Does this make her brother jealous?  You bet.  But he understands, in his own way, why we let her have ice cream as part of her meal instead of after.  In all that we have to go through with A, it can seem like G (her big brother) is getting slighted.  We try very hard not to treat A differently than you would treat a “normal” (i.e. – a child without special needs) 2 year old.  Sometimes it’s difficult though when she’s having a bad day and I am desperate to get her to eat something or to stop biting and hitting and banging her head on the floor or wall.  Strangely enough though G understands.  He came to me when A was having a particularly rough day several months back and I was feeling incredibly frustrated and helpless and worried that he would think I was ignoring him and told me, “It’s okay Mommy.  A just has sensory problems like I have allergies.  Not much you can do when it’s a bad day.”  I almost cried.  Sometimes kindergartners are smarter and more intuitive than a room full of adults, even on bad days.

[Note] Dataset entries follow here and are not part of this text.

(** A lead without an id that is not seen at the end of a completed run
    was appended by it. *)
Lemma idless_emitted raw n raws : forall st st',
  normalize_lead raw = Some n -> Py.truthy (raw_id raw) = false ->
  passes_since n = true ->
  In raw raws -> process_page st raws = (st', Completed) ->
  seen (db st') n = false -> In n (new_leads st').
Proof.
  intros st st' Hn Hid Hp. revert st.
  induction raws as [|r raws IH]; intros st Hin Hrun Hs; [destruct Hin|].
  simpl in Hrun.
  destruct (process_raw st r) as [st1|] eqn:H1; [|discriminate].
  destruct Hin as [->|Hin]; [|eauto].
  rewrite (process_raw_passes st raw n Hn Hp) in H1. injection H1 as <-.
  apply process_page_grows in Hrun as [Hd Hl].
  assert (Hs0 : seen (db st) n = false).
  { destruct (seen (db st) n) eqn:E; [|reflexivity].
    rewrite <- Hs. symmetry. unfold seen in *.
    eapply is_seen_prefix; [|exact E].
    etrans; [apply (ingest_grows st n) | exact Hd]. }
  rewrite (ingest_new st n Hs0) in Hl. simpl in Hl.
  destruct Hl as [t ->]. apply in_or_app. left.
  apply in_or_app. right. left. reflexivity.
Qed.


(** The outcome of [process_raw] as an exception does not depend on the
    state. *)
Lemma process_raw_raises st st' raw :
  process_raw st raw = None -> process_raw st' raw = None.
Proof.
  rewrite !process_raw_eq.
  destruct (normalize_lead raw) as [n|]; [|discriminate].
  destruct (Py.truthy since_param && offline_mode); [|discriminate].
  destruct (created_before_since (created_time n)) as [[|]|];
    try discriminate; reflexivity.
Qed.

(** A lead with an id leaves any later store alone once it was processed. *)
Lemma process_raw_settled st st1 stx raw :
  Py.truthy (raw_id raw) = true ->
  process_raw st raw = Some st1 -> db st1 `prefix_of` db stx ->
  process_raw stx raw = Some stx.
Proof.
  intros Hid. rewrite !process_raw_eq.
  destruct (normalize_lead raw) as [n|] eqn:Hn; [|reflexivity].
  rewrite <- (normalize_lead_id raw n Hn) in Hid.
  assert (Hin : forall st1, Some (ingest st n) = Some st1 ->
            db st1 `prefix_of` db stx -> Some (ingest stx n) = Some stx).
  { intros ? [= <-] Hpre. f_equal. apply ingest_old.
    unfold seen. eapply is_seen_prefix; [exact Hpre|].
    apply (ingest_settles st n Hid). }
  destruct (Py.truthy since_param && offline_mode); [|apply Hin].
  destruct (created_before_since (created_time n)) as [[|]|];
    [reflexivity | apply Hin | discriminate].
Qed.

Lemma process_page_settled raws : forall st st' s stx,
  forallb (fun raw => Py.truthy (raw_id raw)) raws = true ->
  process_page st raws = (st', s) -> db st' `prefix_of` db stx ->
  process_page stx raws = (stx, s).
Proof.
  induction raws as [|raw raws IH]; intros st st' s stx Hids; simpl.
  - intros [= _ <-] _. reflexivity.
  - simpl in Hids. apply andb_true_iff in Hids as [Hid Hids].
    destruct (process_raw st raw) as [st1|] eqn:H1.
    + intros Hrun Hpre.
      rewrite (process_raw_settled st st1 stx raw Hid H1).
      * eapply IH; eauto.
      * etrans; [|exact Hpre]. apply (process_page_grows _ _ _ _ Hrun).
    + intros [= _ <-] _. rewrite (process_raw_raises st stx raw H1).
      reflexivity.
Qed.

(** C2 (as amended): when every raw record of the source has an id that
    is present and not empty, a second run over the same pages against
    the store left by the first appends nothing, leaves the store as it
    is and ends as the first run did. *)
Theorem rerun_with_ids_emits_nothing (d : list row)
    (pages : list (list raw_lead)) :
  forallb (fun raw => Py.truthy (raw_id raw)) (concat pages) = true ->
  run (db (fst (run d pages))) pages
  = ({| db := db (fst (run d pages)); new_leads := [] |}, snd (run d pages)).
Proof.
  intros Hids. rewrite !run_eq, !process_pages_concat.
  destruct (process_page {| db := d; new_leads := [] |} (concat pages))
    as [st1 s1] eqn:Hrun.
  simpl. eapply process_page_settled; [exact Hids | exact Hrun | reflexivity].
Qed.

End MainProperties.


Lemma rerun_with_ids_emits_nothing_witness :
  run None false (fun _ => None)
      (db (fst (run None false (fun _ => None) [] [[scenario_raw]])))
      [[scenario_raw]]
  = (Pipeline [row_of (LeadDict ann)] [], Completed).
Proof.
  apply (rerun_with_ids_emits_nothing None false (fun _ => None)
           [] [[scenario_raw]]).
  reflexivity.
Defined.

(** C2 (as stated) fails: a lead without an id is never stored, so the
    second run appends it again. *)
Lemma rerun_emits_idless_lead : ~ rerun_emits_nothing.
Proof.
  intros H.
  specialize (H None false (fun _ => None) [] [[idless_raw]]).
  vm_compute in H. discriminate H.
Qed.

(** ** Paged fetcher *)

Lemma sleep_spec delay k :
  (delay < 0 /\ sleep delay k = ([], Raised))
  \/ (0 <= delay /\ sleep delay k = emit (Sleep delay) k).
Proof.
  unfold sleep. destruct (Z.ltb_spec delay 0); [left | right]; auto.
Qed.

Lemma sleep_pow attempt k :
  sleep (2 ^ attempt) k = emit (Sleep (2 ^ attempt)) k.
Proof.
  destruct (sleep_spec (2 ^ attempt) k) as [[H _]|[_ H]]; [|exact H].
  pose proof (Z.pow_nonneg 2 attempt). lia.
Qed.

Lemma yields_outcome r : yields (fst r) = fst (outcome r).
Proof. reflexivity. Qed.
(** C8. Oldest first.  When the old groups have distinct creation
    timestamps, the groups that the eviction step scales, in the order of
    its calls, and the groups that the scale-down step scales, in the order
    of its calls, are in strictly increasing order of creation timestamp. *)
Theorem old_groups_oldest_first
    (allRSs oldRSs : list ReplicaSet) (rollout : Rollout) (st : State W) :
  NoDup (CreationTimestamp <$> oldRSs) ->
  StronglySorted older
    (scaleCalls (callsOf (cleanupUnhealthyReplicas oldRSs rollout) st)).*1
  /\ StronglySorted older
       (scaleCalls
          (callsOf (scaleDownOldReplicaSetsForBlueGreen allRSs oldRSs rollout) st)).*1.
Proof.
  intros Hnd. pose proof (sorted_strictly oldRSs Hnd) as Hsorted. split.
  - destruct (cleanupUnhealthyReplicas_run oldRSs rollout st)
      as (out & w & cs & Hrun & Htr).
    rewrite (callsOf_eq _ st cs) by (by rewrite Hrun).
    eapply StronglySorted_sublist; [|exact Hsorted].
    eapply prefix_filter_sublist, EvictionRun_prefix, Htr.
  - destruct (scaleDownOldReplicaSetsForBlueGreen_run allRSs oldRSs rollout st)
      as (n & err & w & cs & Hrun & [(-> & _) | (_ & Htr)]).
    + rewrite (callsOf_eq _ st []) by (by rewrite Hrun). constructor.
    + rewrite (callsOf_eq _ st cs) by (by rewrite Hrun).
      eapply StronglySorted_sublist; [|exact Hsorted].
      eapply prefix_filter_sublist.
      apply (ScaleDownRun_targets _ _ _ _ _ _ Htr).
Qed.
End Ordering.


(** ** The pass as a linear state machine *)

Section MachineFacts.
Context {W : Type}.

Lemma runSteps_stop sync pre step post (st stk st' : State W) :
  allContinue pre st = Some stk ->
  step stk = (Some SyncAndStop, st') ->
  runSteps sync (pre ++ step :: post) st = sync st'.
Proof.
  revert st. induction pre as [|s pre IH]; intros st; cbn [allContinue app runSteps].
  - intros [= ->] Hs. unfold bind. by rewrite Hs.
  - unfold bind. destruct (s st) as [[[]|] st0]; try discriminate.
    intros Hc Hs. by apply IH.
Qed.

Bad days.  Sometimes it seems like the week is nothing more than onelong bad day.  It can be almost impossible sometimes to tell what kind of day A is having or what is going to set her off.  Until I discovered the Mr. Potato Head-Sensory correlation.  Yes, Mr. Potato Head the toy.  I have not dressed up and named an actual potato for my daughter to play with in the hopes that she will eat a potato…yet.  Actually, what I discovered after watching her play with a potato head over several days is that the way she builds it reflects whats most sensitive that day.  We stumbled on a Mr. Potato Head Silly Suitcase in a thrift store with a ridiculously cheap price attached so we now have lots of eyes, noses, mouths, arms, and other parts for our potato head.

Now, A knows where all the parts (eyes, nose, mouth, etc) should “traditionally” go, but I noticed something funny one afternoon when she was playing with it.  She put nothing but ears all over the potato head.  That particular day she had been falling apart if there was any excess noise around her (i.e. – TV, music above a certain volume, toilet flushing, sink sprayer, loud car, you get the idea).  The next day it was the same thing.  The day after that she covered the potato head with arms.  That day she didn’t like being touched, hugged, or any other form of contact unless necessary.  Noticing a pattern here?  I was slowly beginning to see it myself (hey, blame lack of sleep – it makes things register slower).  How she built the potato head seemed to correlate to the sensory special of the day.  Covered in eyes?  Couldn’t handle too much visual input.  Ears?  Skip the loud music and redefine the phrase “I’m all ears.”  Mouths?  Be prepared for major food refusal.  Some days she builds it with all eyes then takes it apart and rebuilds it with all ears.  Those days are rather scary. Actually, any day that involves multiple Mr. Potato Head incarnations is scary.

I do have to say it’s getting easier though since I have learned to pay attention to little things like the Potato Head fashion of the hour and A is getting better at communicating with me, even if it’s not always verbal.  She is biting and hitting less and her tantrums are shorter, which is always good.  Hey, it’s been almost 2 months since she bit someone!  The progress we see now after a year of therapy gives me hope that by the time she transitions to school I may not have to be known as the parent of the class biter or something equally as unpleasant as that particular title.  Now if only potty training could be so easy!